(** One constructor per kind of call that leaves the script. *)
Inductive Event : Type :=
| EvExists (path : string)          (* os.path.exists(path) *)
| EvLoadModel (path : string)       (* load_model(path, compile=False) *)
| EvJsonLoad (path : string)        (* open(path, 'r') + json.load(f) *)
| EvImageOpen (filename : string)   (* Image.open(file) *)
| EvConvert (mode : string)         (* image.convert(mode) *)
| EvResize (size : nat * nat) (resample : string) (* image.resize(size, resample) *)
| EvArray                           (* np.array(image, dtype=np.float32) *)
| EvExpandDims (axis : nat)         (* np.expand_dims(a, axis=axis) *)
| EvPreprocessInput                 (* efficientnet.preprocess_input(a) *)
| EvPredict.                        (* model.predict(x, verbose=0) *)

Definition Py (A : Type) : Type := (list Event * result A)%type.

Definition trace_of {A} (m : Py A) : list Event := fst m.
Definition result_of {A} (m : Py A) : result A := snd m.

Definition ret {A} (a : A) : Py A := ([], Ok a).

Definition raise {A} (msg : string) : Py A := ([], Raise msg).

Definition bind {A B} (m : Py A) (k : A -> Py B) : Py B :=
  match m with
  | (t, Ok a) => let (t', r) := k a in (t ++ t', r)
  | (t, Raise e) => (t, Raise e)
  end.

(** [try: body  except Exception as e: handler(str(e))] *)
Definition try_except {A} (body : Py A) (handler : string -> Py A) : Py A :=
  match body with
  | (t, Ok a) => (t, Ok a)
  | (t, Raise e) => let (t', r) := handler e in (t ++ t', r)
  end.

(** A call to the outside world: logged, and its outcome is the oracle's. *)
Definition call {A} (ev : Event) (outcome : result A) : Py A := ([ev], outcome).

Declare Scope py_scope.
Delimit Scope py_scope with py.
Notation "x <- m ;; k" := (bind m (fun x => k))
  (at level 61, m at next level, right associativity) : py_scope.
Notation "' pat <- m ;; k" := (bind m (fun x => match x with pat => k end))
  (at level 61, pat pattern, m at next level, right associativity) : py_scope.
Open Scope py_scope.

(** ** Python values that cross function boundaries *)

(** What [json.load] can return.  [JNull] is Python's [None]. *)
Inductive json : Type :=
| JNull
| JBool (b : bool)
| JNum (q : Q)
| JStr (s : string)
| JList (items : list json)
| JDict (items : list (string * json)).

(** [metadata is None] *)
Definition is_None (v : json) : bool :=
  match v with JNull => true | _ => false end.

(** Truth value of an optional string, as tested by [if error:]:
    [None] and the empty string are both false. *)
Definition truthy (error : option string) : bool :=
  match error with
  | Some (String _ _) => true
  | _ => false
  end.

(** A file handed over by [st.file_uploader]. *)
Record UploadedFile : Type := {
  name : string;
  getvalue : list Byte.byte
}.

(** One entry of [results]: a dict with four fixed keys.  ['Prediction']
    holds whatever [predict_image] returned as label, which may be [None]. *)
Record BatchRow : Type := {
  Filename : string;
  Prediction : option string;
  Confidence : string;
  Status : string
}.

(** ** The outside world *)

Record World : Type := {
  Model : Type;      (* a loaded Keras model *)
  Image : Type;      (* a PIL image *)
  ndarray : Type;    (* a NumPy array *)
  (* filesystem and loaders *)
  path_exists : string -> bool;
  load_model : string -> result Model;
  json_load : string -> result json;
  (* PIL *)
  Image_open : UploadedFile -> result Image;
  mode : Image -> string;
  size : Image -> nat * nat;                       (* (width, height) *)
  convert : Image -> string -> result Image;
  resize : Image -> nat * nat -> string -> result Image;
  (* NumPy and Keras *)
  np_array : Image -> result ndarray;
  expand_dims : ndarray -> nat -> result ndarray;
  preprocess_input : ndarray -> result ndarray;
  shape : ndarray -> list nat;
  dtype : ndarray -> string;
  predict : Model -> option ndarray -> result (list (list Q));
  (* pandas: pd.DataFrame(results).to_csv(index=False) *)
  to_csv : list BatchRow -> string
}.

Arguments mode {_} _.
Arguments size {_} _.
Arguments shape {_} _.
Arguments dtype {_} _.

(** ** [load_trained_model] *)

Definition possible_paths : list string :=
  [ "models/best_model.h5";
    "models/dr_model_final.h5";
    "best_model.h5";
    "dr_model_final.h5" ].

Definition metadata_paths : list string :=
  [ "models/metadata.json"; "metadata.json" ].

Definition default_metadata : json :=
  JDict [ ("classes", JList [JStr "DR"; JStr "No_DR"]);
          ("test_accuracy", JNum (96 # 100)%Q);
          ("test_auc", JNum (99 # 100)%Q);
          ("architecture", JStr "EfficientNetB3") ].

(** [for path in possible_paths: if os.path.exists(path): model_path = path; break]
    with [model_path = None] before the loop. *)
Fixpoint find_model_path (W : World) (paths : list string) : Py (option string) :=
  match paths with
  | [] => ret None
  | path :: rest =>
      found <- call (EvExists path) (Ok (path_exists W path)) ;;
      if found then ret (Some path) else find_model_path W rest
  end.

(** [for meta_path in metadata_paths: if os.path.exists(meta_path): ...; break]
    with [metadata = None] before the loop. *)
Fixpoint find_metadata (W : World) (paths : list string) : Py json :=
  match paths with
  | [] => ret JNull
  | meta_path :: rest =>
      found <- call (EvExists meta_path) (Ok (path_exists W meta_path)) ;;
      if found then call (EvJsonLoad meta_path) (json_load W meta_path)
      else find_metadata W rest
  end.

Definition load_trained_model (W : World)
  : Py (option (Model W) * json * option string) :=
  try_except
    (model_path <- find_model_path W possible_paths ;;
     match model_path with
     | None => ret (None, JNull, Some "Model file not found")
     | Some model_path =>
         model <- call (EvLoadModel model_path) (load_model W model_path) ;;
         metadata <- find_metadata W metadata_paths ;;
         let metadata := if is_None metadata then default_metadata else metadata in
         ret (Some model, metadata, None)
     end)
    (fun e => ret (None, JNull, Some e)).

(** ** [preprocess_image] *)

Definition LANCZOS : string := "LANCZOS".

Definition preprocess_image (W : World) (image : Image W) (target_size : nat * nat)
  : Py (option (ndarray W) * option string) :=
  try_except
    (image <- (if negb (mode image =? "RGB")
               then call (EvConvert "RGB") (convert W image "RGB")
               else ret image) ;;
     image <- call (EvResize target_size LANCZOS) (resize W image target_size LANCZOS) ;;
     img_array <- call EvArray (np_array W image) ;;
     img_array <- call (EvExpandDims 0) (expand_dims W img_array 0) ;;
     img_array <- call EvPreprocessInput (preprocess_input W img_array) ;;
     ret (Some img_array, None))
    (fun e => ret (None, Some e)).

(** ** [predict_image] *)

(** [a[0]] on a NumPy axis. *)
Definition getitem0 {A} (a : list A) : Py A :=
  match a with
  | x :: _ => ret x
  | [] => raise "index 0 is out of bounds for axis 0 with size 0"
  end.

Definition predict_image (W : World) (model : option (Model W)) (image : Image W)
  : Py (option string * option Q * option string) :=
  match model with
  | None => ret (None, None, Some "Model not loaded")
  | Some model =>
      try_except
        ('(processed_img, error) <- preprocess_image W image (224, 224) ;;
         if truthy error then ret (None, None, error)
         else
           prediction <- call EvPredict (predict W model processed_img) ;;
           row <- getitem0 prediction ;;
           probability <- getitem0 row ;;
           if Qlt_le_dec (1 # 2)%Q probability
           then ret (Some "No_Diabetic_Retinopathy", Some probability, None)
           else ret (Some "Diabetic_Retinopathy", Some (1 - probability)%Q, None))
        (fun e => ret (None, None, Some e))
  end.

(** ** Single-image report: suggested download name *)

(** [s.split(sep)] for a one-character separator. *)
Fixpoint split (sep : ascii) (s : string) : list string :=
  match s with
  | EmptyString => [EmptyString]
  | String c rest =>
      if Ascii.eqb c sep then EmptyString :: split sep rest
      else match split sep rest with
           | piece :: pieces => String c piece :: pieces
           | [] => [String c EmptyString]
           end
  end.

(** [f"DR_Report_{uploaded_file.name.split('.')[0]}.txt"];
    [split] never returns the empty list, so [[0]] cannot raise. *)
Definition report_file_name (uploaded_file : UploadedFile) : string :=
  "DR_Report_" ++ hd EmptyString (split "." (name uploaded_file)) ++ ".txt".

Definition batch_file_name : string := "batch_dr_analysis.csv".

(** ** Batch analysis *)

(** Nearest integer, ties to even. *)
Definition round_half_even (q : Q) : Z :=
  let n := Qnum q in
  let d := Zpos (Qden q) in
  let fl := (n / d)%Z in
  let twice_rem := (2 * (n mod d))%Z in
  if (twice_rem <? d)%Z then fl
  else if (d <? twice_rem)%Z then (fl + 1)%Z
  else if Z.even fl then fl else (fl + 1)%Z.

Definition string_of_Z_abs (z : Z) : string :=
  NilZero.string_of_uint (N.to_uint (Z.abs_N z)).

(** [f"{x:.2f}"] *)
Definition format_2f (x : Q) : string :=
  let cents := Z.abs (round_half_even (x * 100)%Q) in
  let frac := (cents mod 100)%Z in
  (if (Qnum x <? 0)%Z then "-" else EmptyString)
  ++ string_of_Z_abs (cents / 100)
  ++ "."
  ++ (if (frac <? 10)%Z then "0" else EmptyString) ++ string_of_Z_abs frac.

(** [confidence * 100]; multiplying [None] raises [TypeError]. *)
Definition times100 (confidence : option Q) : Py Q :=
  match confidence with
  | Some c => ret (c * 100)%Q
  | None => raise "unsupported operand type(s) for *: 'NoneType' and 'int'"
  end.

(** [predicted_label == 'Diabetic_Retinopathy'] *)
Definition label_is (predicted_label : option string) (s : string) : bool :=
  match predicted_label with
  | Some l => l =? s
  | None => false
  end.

※ ※ ※

_Aim of the exercise_.
Take the line holding "if (twice_rem <? d)%Z then fl" and the lines after it through the end of the entries. Retype them exactly and add nothing.

_Exercise answer_.
  if (twice_rem <? d)%Z then fl
  else if (d <? twice_rem)%Z then (fl + 1)%Z
  else if Z.even fl then fl else (fl + 1)%Z.

Definition string_of_Z_abs (z : Z) : string :=
  NilZero.string_of_uint (N.to_uint (Z.abs_N z)).

(** [f"{x:.2f}"] *)
Definition format_2f (x : Q) : string :=
  let cents := Z.abs (round_half_even (x * 100)%Q) in
  let frac := (cents mod 100)%Z in
  (if (Qnum x <? 0)%Z then "-" else EmptyString)
  ++ string_of_Z_abs (cents / 100)
  ++ "."
  ++ (if (frac <? 10)%Z then "0" else EmptyString) ++ string_of_Z_abs frac.

(** [confidence * 100]; multiplying [None] raises [TypeError]. *)
Definition times100 (confidence : option Q) : Py Q :=
  match confidence with
  | Some c => ret (c * 100)%Q
  | None => raise "unsupported operand type(s) for *: 'NoneType' and 'int'"
  end.

(** [predicted_label == 'Diabetic_Retinopathy'] *)
Definition label_is (predicted_label : option string) (s : string) : bool :=
  match predicted_label with
  | Some l => l =? s
  | None => false
  end.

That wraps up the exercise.